La segnalazione del Ministero ha fatto seguito a quella dell’azienda stessa, che ha avviato il richiamo in via cautelativa. Come di solito accade in questi casi, il richiamo riguarda esclusivamente il lotto indicato e non l’intera produzione del marchio: le confezioni con dati diversi possono essere consumate regolarmente, senza rischi.

Qual è il salame a rischio salmonella?

Il prodotto interessato (qui il richiamo ufficiale) è venduto affettato in confezioni da 100 grammi, con numero di lotto 22604715 e termine minimo di conservazione 22 aprile 2026. Il TMC è una data entro cui il prodotto è al meglio delle sue qualità organolettiche, non una scadenza assoluta.

Il prodotto reca il bollo sanitario IT 444 L UE ed è stato prodotto da un salumificio modenese. Chi ha acquistato il prodotto non deve consumarlo.
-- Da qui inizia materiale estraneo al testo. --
(* ===== verification/LogConvenient.v ===== *)
(** * The encoder that selects by itself

    Model of [TransactLogConvenientEncoder] of impl/transact_log.hpp: every operation on a
    table, a descriptor or a link list selects it first, unless it is remembered as
    selected, and then calls the encoder. *)

From S2P Require Import Prelude SafeInt LogStream.

Module Convenient.
Section convenient.
(** Tables, specs, descriptors and link lists are known by their addresses; what they hold
    when an operation comes, and what a selection writes, is up to the library. *)
Context {Table Spec Descriptor LinkView World : Type}.
Context `{!EqDecision Table, !EqDecision Spec, !EqDecision LinkView}.

Class Library := {
  get_spec : Descriptor → Spec;
  get_root_table : Descriptor → Table;
  table_size : World → Table → Z;
  list_size : World → LinkView → Z;
  get_column_link_target : World → Table → Z → Z;
  get_column_type : World → Descriptor → Z → DataType;
  is_root : World → Descriptor → bool;
  is_group_level : World → Table → bool;
  get_index_in_group : World → Table → Z;
  get_link_target_table : World → Table → Z → Table;
  find_backlink_column : World → Table → Z → Z → Z
}.

(** What was passed to [m_encoder], and the caches *)
Record conv := MkConv {
  m_encoder : list log_op;
  m_selected_table : option Table;
  m_selected_spec : option Spec;
  m_selected_link_list : option LinkView
}.

Definition emit_op (s : conv) (o : log_op) : conv :=
  MkConv (m_encoder s ++ [o]) (m_selected_table s) (m_selected_spec s) (m_selected_link_list s).
Definition with_spec (s : conv) (x : option Spec) : conv := MkConv (m_encoder s) (m_selected_table s) x (m_selected_link_list s).
Definition with_list (s : conv) (x : option LinkView) : conv := MkConv (m_encoder s) (m_selected_table s) (m_selected_spec s) x.
Definition with_table (s : conv) (x : option Table) : conv := MkConv (m_encoder s) x (m_selected_spec s) (m_selected_link_list s).

(** A way to select: the functions [do_select_table], [do_select_desc] and
    [do_select_link_list] of the library, or those below. *)
Class Selector := {
  sel_table : World → conv → Table → conv;
  sel_desc : World → conv → Descriptor → conv;
  sel_link_list : World → conv → LinkView → conv
}.

(** [unselect_all] *)
Definition unselect_all (s : conv) : conv := MkConv (m_encoder s) None None None.

Section cached.
Context `{Library} (do_select : Selector).

Definition select_table (w : World) (s : conv) (table : Table) : conv :=
  let s := if decide (m_selected_table s = Some table) then s else sel_table w s table in
  with_list (with_spec s None) None.

Definition select_desc (w : World) (s : conv) (desc : Descriptor) : conv :=
  let s := if decide (m_selected_spec s = Some (get_spec desc)) then s else sel_desc w s desc in
  with_list s None.

Definition select_link_list (w : World) (s : conv) (list : LinkView) : conv :=
  let s := if decide (m_selected_link_list s = Some list) then s else sel_link_list w s list in
  with_spec s None.

Definition cached : Selector := {| sel_table := select_table; sel_desc := select_desc; sel_link_list := select_link_list |}.
End cached.

(** ** The operations *)

Inductive request :=
  | r_insert_group_level_table (table_ndx num_tables : Z) (name : bytes)
  | r_erase_group_level_table (table_ndx num_tables : Z)
  | r_rename_group_level_table (table_ndx : Z) (new_name : bytes)
  | r_insert_column (desc : Descriptor) (col_ndx : Z) (type : DataType) (name : bytes) (link : option (Table * Z)) (nullable : bool)
  | r_erase_column (desc : Descriptor) (col_ndx : Z)
  | r_rename_column (desc : Descriptor) (col_ndx : Z) (name : bytes)
  | r_set_int (t : Table) (col_ndx ndx value : Z) (variant : Instruction)
  | r_add_int (t : Table) (col_ndx ndx value : Z)
  | r_set_bool (t : Table) (col_ndx ndx : Z) (value : bool) (variant : Instruction)
  | r_set_float (t : Table) (col_ndx ndx : Z) (value : bytes) (variant : Instruction)
  | r_set_double (t : Table) (col_ndx ndx : Z) (value : bytes) (variant : Instruction)
  | r_set_string (t : Table) (col_ndx ndx : Z) (value : option bytes) (variant : Instruction)
  | r_set_binary (t : Table) (col_ndx ndx : Z) (value : option bytes) (variant : Instruction)
  | r_set_olddatetime (t : Table) (col_ndx ndx value : Z) (variant : Instruction)
  | r_set_timestamp (t : Table) (col_ndx ndx seconds nanoseconds : Z) (variant : Instruction)
  | r_set_table (t : Table) (col_ndx ndx : Z) (variant : Instruction)
  | r_set_mixed (t : Table) (col_ndx ndx : Z) (value : Mixed) (variant : Instruction)
  | r_set_link (t : Table) (col_ndx ndx value : Z) (variant : Instruction)
  | r_set_null (t : Table) (col_ndx row_ndx : Z) (variant : Instruction)
  | r_set_link_list (l : LinkView) (values : list Z)
  | r_insert_substring (t : Table) (col_ndx row_ndx pos : Z) (value : bytes)
  | r_erase_substring (t : Table) (col_ndx row_ndx pos size : Z)
  | r_insert_empty_rows (t : Table) (row_ndx num_rows_to_insert prior_num_rows : Z)
  | r_add_row_with_key (t : Table) (row_ndx prior_num_rows key_col_ndx key : Z)
  | r_erase_rows (t : Table) (row_ndx num_rows_to_erase prior_num_rows : Z) (is_move_last_over : bool)
  | r_swap_rows (t : Table) (row_ndx_1 row_ndx_2 : Z)
  | r_move_row (t : Table) (from_ndx to_ndx : Z)
  | r_merge_rows (t : Table) (row_ndx new_row_ndx : Z)
  | r_add_search_index (desc : Descriptor) (col_ndx : Z)
  | r_remove_search_index (desc : Descriptor) (col_ndx : Z)
  | r_set_link_type (t : Table) (col_ndx : Z) (link_type : LinkType)
  | r_clear_table (t : Table) (prior_num_rows : Z)
  | r_optimize_table (t : Table)
  | r_link_list_set (l : LinkView) (link_ndx value : Z)
  | r_link_list_insert (l : LinkView) (link_ndx value : Z)
  | r_link_list_move (l : LinkView) (from_link_ndx to_link_ndx : Z)
  | r_link_list_swap (l : LinkView) (link_ndx_1 link_ndx_2 : Z)
  | r_link_list_erase (l : LinkView) (link_ndx : Z)
  | r_nullify_link (t : Table) (col_ndx ndx : Z)
  | r_link_list_nullify (l : LinkView) (link_ndx : Z).

Section perform.
Context `{Library} (selector : Selector) (w : World).

Definition on_group (s : conv) (c : call) : option conv := Some (emit_op (unselect_all s) (log c)).
Definition on_table (s : conv) (t : Table) (c : call) : option conv := Some (emit_op (sel_table w s t) (log c)).
Definition on_desc (s : conv) (d : Descriptor) (c : call) : option conv := Some (emit_op (sel_desc w s d) (log c)).
Definition on_list (s : conv) (l : LinkView) (o : log_op) : option conv := Some (emit_op (sel_link_list w s l) o).

(** [variant == instr_SetUnique ? t->size() : 0] *)
Definition unique_size (t : Table) (variant : Instruction) : Z := if bool_decide (variant = instr_SetUnique) then table_size w t else 0.

(** The backlink column of a link column of [origin_table] *)
Definition backlink_column (target origin_table : Table) (col_ndx : Z) : Z :=
  find_backlink_column w target (get_index_in_group w origin_table) col_ndx.

Definition insert_column (s : conv) (desc : Descriptor) (col_ndx : Z) (type : DataType) (name : bytes) (link : option (Table * Z)) (nullable : bool) : option conv :=
  match link with
  | Some (target_table, m_backlink_col_ndx) =>
      let origin_table := get_root_table desc in
      let backlink_col_ndx := backlink_column target_table origin_table col_ndx in
      REALM_ASSERT (is_group_level w origin_table) ;;
      REALM_ASSERT (backlink_col_ndx =? m_backlink_col_ndx) ;;
      on_desc s desc (insert_link_column col_ndx type name (get_index_in_group w target_table) backlink_col_ndx)
  | None => on_desc s desc (LogStream.insert_column col_ndx type name nullable)
  end.

Definition erase_column (s : conv) (desc : Descriptor) (col_ndx : Z) : option conv :=
  let type := get_column_type w desc col_ndx in
  if negb (is_link_type type) then on_desc s desc (LogStream.erase_column col_ndx) else
  let origin_table := get_root_table desc in
  let target_table := get_link_target_table w origin_table col_ndx in
  REALM_ASSERT (is_root w desc) ;;
  REALM_ASSERT (is_group_level w origin_table) ;;
  on_desc s desc (erase_link_column col_ndx (get_index_in_group w target_table) (backlink_column target_table origin_table col_ndx)).

Definition perform (s : conv) (r : request) : option conv :=
  match r with
  | r_insert_group_level_table t n name => on_group s (insert_group_level_table t n name)
  | r_erase_group_level_table t n => on_group s (erase_group_level_table t n)
  | r_rename_group_level_table t name => on_group s (rename_group_level_table t name)
  | r_insert_column d col type name link nullable => insert_column s d col type name link nullable
  | r_erase_column d col => erase_column s d col
  | r_rename_column d col name => on_desc s d (rename_column col name)
  | r_set_int t col ndx value variant => on_table s t (set_int col ndx value variant (unique_size t variant))
  | r_add_int t col ndx value => on_table s t (add_int col ndx value)
  | r_set_bool t col ndx value variant => on_table s t (set_bool col ndx value variant)
  | r_set_float t col ndx value variant => on_table s t (set_float col ndx value variant)
  | r_set_double t col ndx value variant => on_table s t (set_double col ndx value variant)
  | r_set_string t col ndx value variant => on_table s t (set_string col ndx value variant (unique_size t variant))
  | r_set_binary t col ndx value variant => on_table s t (set_binary col ndx value variant)
  | r_set_olddatetime t col ndx value variant => on_table s t (set_olddatetime col ndx value variant)
  | r_set_timestamp t col ndx sec ns variant => on_table s t (set_timestamp col ndx sec ns variant)
  | r_set_table t col ndx variant => on_table s t (set_table col ndx variant)
  | r_set_mixed t col ndx value variant => on_table s t (set_mixed col ndx value variant)
  | r_set_link t col ndx value variant => on_table s t (set_link col ndx value (get_column_link_target w t col) variant)
  | r_set_null t col row variant => on_table s t (set_null col row variant (unique_size t variant))
  | r_set_link_list l values => on_list s l (link_list_set_all values)
  | r_insert_substring t col row pos value =>
      if (0 <? length value)%nat then on_table s t (insert_substring col row pos value) else Some s
  | r_erase_substring t col row pos size =>
      if 0 <? size then on_table s t (erase_substring col row pos size) else Some s
  | r_insert_empty_rows t row n prior => on_table s t (insert_empty_rows row n prior false)
  | r_add_row_with_key t row prior col key => on_table s t (add_row_with_key row prior col key)
  | r_erase_rows t row n prior is_move_last_over => on_table s t (erase_rows row n prior is_move_last_over)
  | r_swap_rows t r1 r2 => REALM_ASSERT (r1 <? r2) ;; on_table s t (swap_rows r1 r2)
  | r_move_row t from to => REALM_ASSERT (negb (from =? to)) ;; on_table s t (move_row from to)
  | r_merge_rows t row new_row => on_table s t (merge_rows row new_row)
  | r_add_search_index d col => on_desc s d (add_search_index col)
  | r_remove_search_index d col => on_desc s d (remove_search_index col)
  | r_set_link_type t col type => on_table s t (set_link_type col type)
  | r_clear_table t prior => on_table s t (clear_table prior)
  | r_optimize_table t => on_table s t optimize_table
  | r_link_list_set l ndx value => on_list s l (log (link_list_set ndx value (list_size w l)))
  | r_link_list_insert l ndx value => on_list s l (log (link_list_insert ndx value (list_size w l ⊖ 1)))
  | r_link_list_move l from to => on_list s l (log (link_list_move from to))
  | r_link_list_swap l l1 l2 => on_list s l (log (link_list_swap l1 l2))
  | r_link_list_erase l ndx => on_list s l (log (link_list_erase ndx (list_size w l)))
  | r_nullify_link t col ndx => on_table s t (nullify_link col ndx (get_column_link_target w t col))
  | r_link_list_nullify l ndx => on_list s l (log (link_list_nullify ndx (list_size w l)))
  end.
End perform.

(** ** What happens to an encoder *)

Inductive event :=
  | requested (r : request)
  | reset_selection_caches
  | on_table_destroyed (t : Table)
  | on_spec_destroyed (x : Spec)
  | on_link_list_destroyed (l : LinkView).

Definition happens `{Library} (selector : Selector) (w : World) (s : conv) (e : event) : option conv :=
  match e with
  | requested r => perform selector w s r
  | reset_selection_caches => Some (unselect_all s)
  | on_table_destroyed t => Some (if decide (m_selected_table s = Some t) then with_table s None else s)
  | on_spec_destroyed x => Some (if decide (m_selected_spec s = Some x) then with_spec s None else s)
  | on_link_list_destroyed l => Some (if decide (m_selected_link_list s = Some l) then with_list s None else s)
  end.

(** A sequence of events, each in the state that the library is in *)
Fixpoint happen `{Library} (selector : Selector) (s : conv) (es : list (World * event)) : option conv :=
  match es with [] => Some s | (w, e) :: es => s ← happens selector w s e; happen selector s es end.

Definition new_conv : conv := MkConv [] None None None.
End convenient.
End Convenient.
È possibile restituirlo al punto vendita dove è stato acquistato per ottenere il rimborso o la sostituzione, senza necessità di presentare lo scontrino: nei richiami per sicurezza alimentare prevale la tutela della salute pubblica.

Come entra la salmonella nella catena alimentare?

La Salmonella può raggiungere un alimento attraverso diversi punti della filiera, anche prima che il prodotto arrivi in lavorazione. Le principali vie di ingresso riguardano i mangimi contaminati, il bestiame, le deiezioni di uccelli o altri animali selvatici, acque o liquami non trattati. Succede di frequente alle uova, ma non solo.

Nei salumi, il rischio si concentra nelle fasi di lavorazione delle carni crude: una contaminazione crociata tra superfici, attrezzature o lavoratori può trasferire il batterio anche a prodotti che non vengono sottoposti a trattamenti termici. A complicare il quadro, la Salmonella non incide qualitativamente sul prodotto finito, quindi può passare inosservata fino ai controlli analitici. Per questo motivo le industrie alimentari sono tenute a monitorare regolarmente le proprie linee di produzione con test specifici.

Perché la Salmonella è pericolosa

La Salmonella non altera aspetto, odore o sapore dell’alimento, rendendo difficile accorgersi della contaminazione. I sintomi della salmonellosi — diarrea, febbre, dolori addominali, nausea e vomito — possono comparire da alcune ore a qualche giorno dopo il consumo. I soggetti più a rischio sono bambini, anziani e persone immunocompromesse. In caso di sintomi riconducibili a una tossinfezione alimentare, è necessario rivolgersi immediatamente a un medico o al pronto soccorso.